* [Your instructions] Would you please copy each line of the data in which the string "alike" occurs?

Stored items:
(* ===== verification/Recovery.v ===== *)
(** * After a run that failed

    A reconciliation can stop anywhere: the kernel refuses a call, the container runtime
    or the cluster does not answer.  With a kernel whose calls fail as the file Faults
    says, what it leaves is a state a later reconciliation can finish from, whatever
    number of attempts fail in between. *)

From S2P Require Import Prelude GoStrings GoNet Api Ipam Frr HostParams Conversion.
From S2P Require Import Netlink Troubles NetLogic HostLinks LinkSpecs Progress Held Faults Origins LinkProgress VethSpecs SimKernel SimProgress.
From S2P Require Import HostNetwork HostSpecs Twins Detour VniSpecs VniProgress Underlay UnderlayProgress.
From S2P Require Import Reload Pods Cluster Controller Watched Outcome Again Live Steady Settles Lasting.
Local Open Scope Z_scope.

(** ** What a node is to be configured with, in the course of time *)

(** Two VNIs that use the same names, or no name in common. *)
Definition alike (p q : VNIParams.t) : Prop :=
  VNIParams.VRF p = VNIParams.VRF q ∧ VNIParams.VNI p = VNIParams.VNI q.
(** The interface of the underlay and the VNIs that may be asked for, at one time or
    another: their addresses may change, their names are their own. *)
Record plan (nic : string) (known : list VNIParams.t) : Prop := {
  plan_named : nic ≠ "" ∧ nic ≠ UnderlayLoopback;
  plan_nic p : p ∈ known → nic ∉ vni_names p;
  plan_pairs p q : p ∈ known → q ∈ known → alike p q ∨ ∀ n, n ∈ vni_names q → n ∉ vni_names p;
  plan_marks : Forall off_mark known }.

(** A configuration that is part of it, for the router's namespace [tns]. *)
Record asked (nic : string) (known : list VNIParams.t) (tns : Z) (s : NetState)
    (up : UnderlayParams.t) (vps : list VNIParams.t) : Prop := {
  asked_nic : UnderlayParams.MainNic up = nic;
  asked_ns : named s !! UnderlayParams.TargetNS up = Some tns;
  asked_vtep : readable (UnderlayParams.VtepIP up) = true;
  asked_mark : UnderlayParams.VtepIP up ≠ special;
  asked_vnis : vps ⊆ known }.
(** * The configuration loader (package [core], [config.go])

    The loader reads JSON files under the ngbuild directory, keeps what it
    read in a cache keyed by path, and applies the master configuration and
    then the application's onto a struct.  The file system, the JSON
    parser, [filepath.Join], the environment and [mapstructure.Decode] are
    parameters; the locks are not modelled. *)

(** A value as [json.Unmarshal] leaves it in an [interface{}]; a number is
    kept by its literal. *)
#[local] Unset Elimination Schemes.
Inductive json :=
| JNull
| JBool (b : bool)
| JNumber (literal : string)
| JString (s : string)
| JArray (items : list json)
| JObject (fields : gmap string json).
#[local] Set Elimination Schemes.

Module loader.

(** [type config map[string]interface{}]; a nil [config] is [None] where
    the code tells nil from a map. *)
Abbreviation config := (gmap string json).

Record Files := {
  HOME : string;
  TempDir : string;
  Join : list string → string;
  getNGBuildDirectory : string * option error;
  ReadFile : string → string + error;
  Unmarshal : string → json + error
}.

(** The package variables [configBaseDir] and [configCache], and the paths
    given to [ioutil.ReadFile] so far. *)
Record State := mkState {
  configBaseDir : string;
  configCache : gmap string config;
  reads : list string
}.
(** The float32 items that the native encoder reads at the data pointer of
    [flattened]: the elements of [flattened] when [astype] has made a new
    array or when [reshape(-1)] is contiguous, and otherwise what the memory
    holds there. *)
Definition native_items (array : ndarray) : list spec_float :=
  if bool_decide (nd_dtype array <> float32)
  then map astype_float32 (nd_flat array)
  else
    match nd_view array with
    | None => map float32_item (nd_flat array)
    | Some memory => map memory (seq 0 (length (nd_flat array)))
    end.

Definition encode_array `{NativeCodec} (array : ndarray) : result EncodedArray :=
  let original_shape := nd_shape array in
  let original_dtype := nd_dtype array in
  let flattened :=
    if bool_decide (nd_dtype array <> float32)
    then map astype_float32 (nd_flat array)
    else map float32_item (nd_flat array) in
  let item_count := Z.of_nat (length flattened) in
  let item_size := 4 in
  let bound := meshopt_encodeVertexBufferBound item_count item_size in
  let buffer := replicate (N.to_nat bound) x00 in
  let '(result_size, stored) :=
    meshopt_encodeVertexBuffer bound (native_items array) item_count item_size in
  let buffer := write_into buffer stored in
  if (result_size =? 0)%N then Raise RuntimeError
  else
    Ok {| data := take (N.to_nat result_size) buffer;
          shape := original_shape;
          dtype := original_dtype;
          itemsize := item_size |}.

(** [np.prod(shape)]: the product over an empty tuple is the float 1.0; the
    product of integers that all fit int64 is an int64, with wrap-around;
    any other product is left to the platform. *)
Definition wrap_int64 (n : Z) : Z := (n + 2 ^ 63) mod 2 ^ 64 - 2 ^ 63.

Definition in_int64 (n : Z) : bool := (- 2 ^ 63 <=? n) && (n <? 2 ^ 63).

Definition np_prod `{Platform} (shape : list Z) : scalar :=
  match shape with
  | [] => SFloat (S754_finite false (2 ^ 52) (-52))
  | _ =>
      if forallb in_int64 shape then SInt (wrap_int64 (fold_right Z.mul 1 shape))
      else np_prod_wide shape
  end.

(** [np.zeros(count, dtype=np.float32)]: a count that is a float cannot be
    interpreted as an integer ([TypeError]); a negative one is refused
    ([ValueError]), and so is one that is too big, be it for the description
    of an array ([ValueError]) or for the memory ([MemoryError]). *)
Definition np_zeros_float32 `{Platform} (count : scalar) : result (list spec_float) :=
  match count with
  | SFloat _ => Raise TypeError
  | SInt n =>
      if n <? 0 then Raise (ValueError None)
      else
        match np_zeros_refused n with
        | Some err => Raise (exn_of_allocation err)
        | None => Ok (replicate (Z.to_nat n) (S754_zero false))
        end
  end.

(** [destination.reshape(shape)]: every dimension must fit int64 and the
    dimensions must multiply to the number of elements ([ValueError]
    otherwise); with a negative dimension in [shape] this call fails for
    every size [decode_array] can get here. *)
Definition np_reshape {A} (flat : list A) (shape : list Z) : result (list A) :=
  if forallb in_int64 shape && forallb (Z.leb 0) shape
     && (fold_right Z.mul 1 shape =? Z.of_nat (length flat))
  then Ok flat
  else Raise (ValueError None).
(** * A shallow embedding of the Prosilica areaDetector driver

    This development models [prosilicaApp/src/prosilica.cpp], the EPICS
    areaDetector driver for Prosilica (AVT) cameras, and proves properties
    of its connection, acquisition and frame-decoding code.

    Conventions.
    - C integers are [Z]; 32-bit wrap-around is written with [int32] and
      [uint32] where the source computes on them.
    - [double] values are Rocq's primitive binary64 floats.
    - The driver object is the record [Driver]; every member function is a
      function from [Driver] to [Driver] (with a status where the source
      returns one).
    - Everything outside the driver (the vendor's PvAPI library, the asyn
      parameter library's clients, the NDArray pool, the EPICS clock) is a
      collaborator: what it answers comes from a [World] record, and what
      the driver asks of it is appended to the driver's [log].
    - A step that dereferences a null pointer or indexes a table out of
      bounds yields [Fault]. *)

From Stdlib Require Import ZArith Ascii String List Bool Lia.
From Stdlib Require Import Floats.PrimFloat Numbers.Cyclic.Int63.Uint63.
From stdpp Require Import base option list gmap strings pretty.

Local Open Scope string_scope.
Local Open Scope list_scope.
Local Open Scope Z_scope.

(** ** Machine integers and doubles *)

(** Value of a C [int] (or [epicsInt32]) after wrap-around. *)
Definition int32 (z : Z) : Z := (z + 2147483648) mod 4294967296 - 2147483648.

(** Value of a [tPvUint32] or [unsigned] after wrap-around. *)
Definition uint32 (z : Z) : Z := z mod 4294967296.

Definition INT_MAX : Z := 2147483647.
Definition INT_MIN : Z := -2147483648.

(** [(double) z] for an integer [z] with [|z| < 2^63]. *)
Definition double_of_Z (z : Z) : float :=
  if z <? 0 then PrimFloat.opp (PrimFloat.of_uint63 (Uint63.of_Z (- z)))
  else PrimFloat.of_uint63 (Uint63.of_Z z).

(** [status |= s] *)
Definition or_status (status s : Z) : Z := Z.lor status s.

(** ** Constants of the headers the driver includes

    [PvApi.h] (vendor SDK), [asynDriver.h], [asynPortDriver.h] (asyn) and
    [ADDriver.h], [NDArray.h] (areaDetector) are not part of this
    repository.  The enumerators the driver names are given here with the
    values those headers declare. *)

Module PvApi.
(** [tPvErr] *)
Definition ePvErrSuccess : Z := 0.
Definition ePvErrNotFound : Z := 6.
Definition ePvErrUnplugged : Z := 8.
Definition ePvErrCancelled : Z := 14.
Definition ePvErrDataMissing : Z := 16.
(** [tPvAccessFlags] *)
Definition ePvAccessMonitor : Z := 2.
Definition ePvAccessMaster : Z := 4.
(** [tPvImageFormat] *)
Definition ePvFmtMono8 : Z := 0.
Definition ePvFmtMono16 : Z := 1.
Definition ePvFmtBayer8 : Z := 2.
Definition ePvFmtBayer16 : Z := 3.
Definition ePvFmtRgb24 : Z := 4.
Definition ePvFmtRgb48 : Z := 5.
Definition ePvFmtYuv411 : Z := 6.
(** [tPvBayerPattern]; the type is unsigned. *)
Definition ePvBayerRGGB : Z := 0.
Definition ePvBayerGBRG : Z := 1.
Definition ePvBayerGRBG : Z := 2.
Definition ePvBayerBGGR : Z := 3.
End PvApi.
Export PvApi.

Module Asyn.
(** [asynStatus] *)
Definition asynSuccess : Z := 0.
Definition asynError : Z := 3.
(** [asynPortDriver.h]: reading a parameter that was never written. *)
Definition asynParamUndefined : Z := 10.
(** [asynTrace] masks used by [asynPrint]. *)
Inductive TraceMask := ASYN_TRACE_ERROR | ASYN_TRACE_FLOW | ASYN_TRACEIO_DRIVER.
End Asyn.
Export Asyn.

Module AD.
(** [ADImageMode_t] *)
Definition ADImageSingle : Z := 0.
Definition ADImageMultiple : Z := 1.
Definition ADImageContinuous : Z := 2.
(** [ADStatus_t] *)
Definition ADStatusIdle : Z := 0.
Definition ADStatusAcquire : Z := 1.
(** [NDDataType_t] *)
Definition NDInt8 : Z := 0.
Definition NDUInt8 : Z := 1.
Definition NDUInt16 : Z := 3.
(** [NDColorMode_t] *)
Definition NDColorModeMono : Z := 0.
Definition NDColorModeBayer : Z := 1.
Definition NDColorModeRGB1 : Z := 2.
Definition NDColorModeRGB2 : Z := 3.
Definition NDColorModeRGB3 : Z := 4.
(** [ND_ARRAY_MAX_DIMS] *)
Definition ND_ARRAY_MAX_DIMS : nat := 10.
End AD.
Export AD.

(** ** Constants and enumerations of [prosilica.cpp] *)

Definition MAX_PVAPI_FRAMES : Z := 2.
Definition MAX_PACKET_SIZE : Z := 8228.
Definition CONNECT_RETRY_COUNT : Z := 30.
Definition CONNECT_RETRY_INTERVAL : Z := 1.

Definition DRIVER_VERSION : Z := 2.
Definition DRIVER_REVISION : Z := 5.
Definition DRIVER_MODIFICATION : Z := 0.

(** [PSTimestampType_t] *)
Definition PSTimestampTypeNativeTicks : Z := 0.
Definition PSTimestampTypeNativeSeconds : Z := 1.
Definition PSTimestampTypePOSIX : Z := 2.
Definition PSTimestampTypeEPICS : Z := 3.
Definition PSTimestampTypeIOC : Z := 4.

(** [PSBayerConvert_t] *)
Definition PSBayerConvertNone : Z := 0.
Definition PSBayerConvertRGB1 : Z := 1.
Definition PSBayerConvertRGB2 : Z := 2.
Definition PSBayerConvertRGB3 : Z := 3.

Definition PSTriggerStartModes : list string :=
  ["Freerun"; "SyncIn1"; "SyncIn2"; "SyncIn3"; "SyncIn4"; "FixedRate"; "Software"].
Definition PSTriggerEventModes : list string :=
  ["EdgeRising"; "EdgeFalling"; "EdgeAny"; "LevelHigh"; "LevelLow"].
Definition PSTriggerOverlapModes : list string := ["Off"; "PreviousFrame"].
Definition PSSyncOutModes : list string :=
  ["GPO"; "AcquisitionTriggerReady"; "FrameTriggerReady"; "FrameTrigger";
   "Exposing"; "FrameReadout"; "Imaging"; "Acquiring";
   "SyncIn1"; "SyncIn2"; "SyncIn3"; "SyncIn4";
   "Strobe1"; "Strobe2"; "Strobe3"; "Strobe4"].
Definition PSStrobeModes : list string :=
  ["AcquisitionTriggerReady"; "FrameTriggerReady"; "FrameTrigger"; "Exposing";
   "FrameReadout"; "Acquiring"; "SyncIn1"; "SyncIn2"; "SyncIn3"; "SyncIn4"].
Definition PSExposureModes : list string := ["Manual"; "AutoOnce"; "Auto"; "External"].
Definition PSGainModes : list string := ["Manual"; "AutoOnce"; "Auto"].

Definition NUM_TRIGGER_START_MODES : Z := Z.of_nat (length PSTriggerStartModes).
Definition NUM_TRIGGER_EVENT_MODES : Z := Z.of_nat (length PSTriggerEventModes).
Definition NUM_TRIGGER_OVERLAP_MODES : Z := Z.of_nat (length PSTriggerOverlapModes).
Definition NUM_SYNC_OUT_MODES : Z := Z.of_nat (length PSSyncOutModes).
Definition NUM_STROBE_MODES : Z := Z.of_nat (length PSStrobeModes).
Definition NUM_EXPOSURE_MODES : Z := Z.of_nat (length PSExposureModes).
Definition NUM_GAIN_MODES : Z := Z.of_nat (length PSGainModes).

(** ** Parameters of the parameter library

    The parameters the driver reads or writes.  Those above
    [BaseClassParam] are created by the base classes ([ADDriver],
    [asynNDArrayDriver]); [BaseClassParam] stands for the base-class
    parameters the driver never names; those from [PSReadStatistics] on
    are created by the driver's constructor, in this order. *)

Inductive Param : Type :=
  | ADBinX | ADBinY | ADMinX | ADMinY
  | ADSizeX | ADSizeY | ADMaxSizeX | ADMaxSizeY
  | NDArraySizeX | NDArraySizeY | NDArraySize | NDDataType
  | NDColorMode | ADNumImages | ADImageMode | ADTriggerMode
  | ADNumExposures | ADAcquireTime | ADAcquirePeriod | ADGain
  | ADAcquire | ADStatus | NDArrayCounter | NDArrayCallbacks
  | ADManufacturer | ADModel | ADSerialNumber | ADFirmwareVersion
  | ADSDKVersion | NDDriverVersion
  | BaseClassParam (name : string)
  | PSReadStatistics | PSBayerConvert | PSGainMode | PSExposureMode
  | PSDriverType | PSFilterVersion | PSTimestampType | PSResetTimer
  | PSFrameRate | PSByteRate | PSPacketSize | PSFramesCompleted
  | PSFramesDropped | PSPacketsErroneous | PSPacketsMissed | PSPacketsReceived
  | PSPacketsRequested | PSPacketsResent | PSBadFrameCounter | PSTriggerDelay
  | PSTriggerEvent | PSTriggerOverlap | PSTriggerSoftware | PSSyncIn1Level
  | PSSyncIn2Level | PSSyncOut1Mode | PSSyncOut1Level | PSSyncOut1Invert
  | PSSyncOut2Mode | PSSyncOut2Level | PSSyncOut2Invert | PSSyncOut3Mode
  | PSSyncOut3Level | PSSyncOut3Invert | PSStrobe1Mode | PSStrobe1Delay
  | PSStrobe1CtlDuration | PSStrobe1Duration.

* [Your solution]
Definition alike (p q : VNIParams.t) : Prop :=
  plan_pairs p q : p ∈ known → q ∈ known → alike p q ∨ ∀ n, n ∈ vni_names q → n ∉ vni_names p;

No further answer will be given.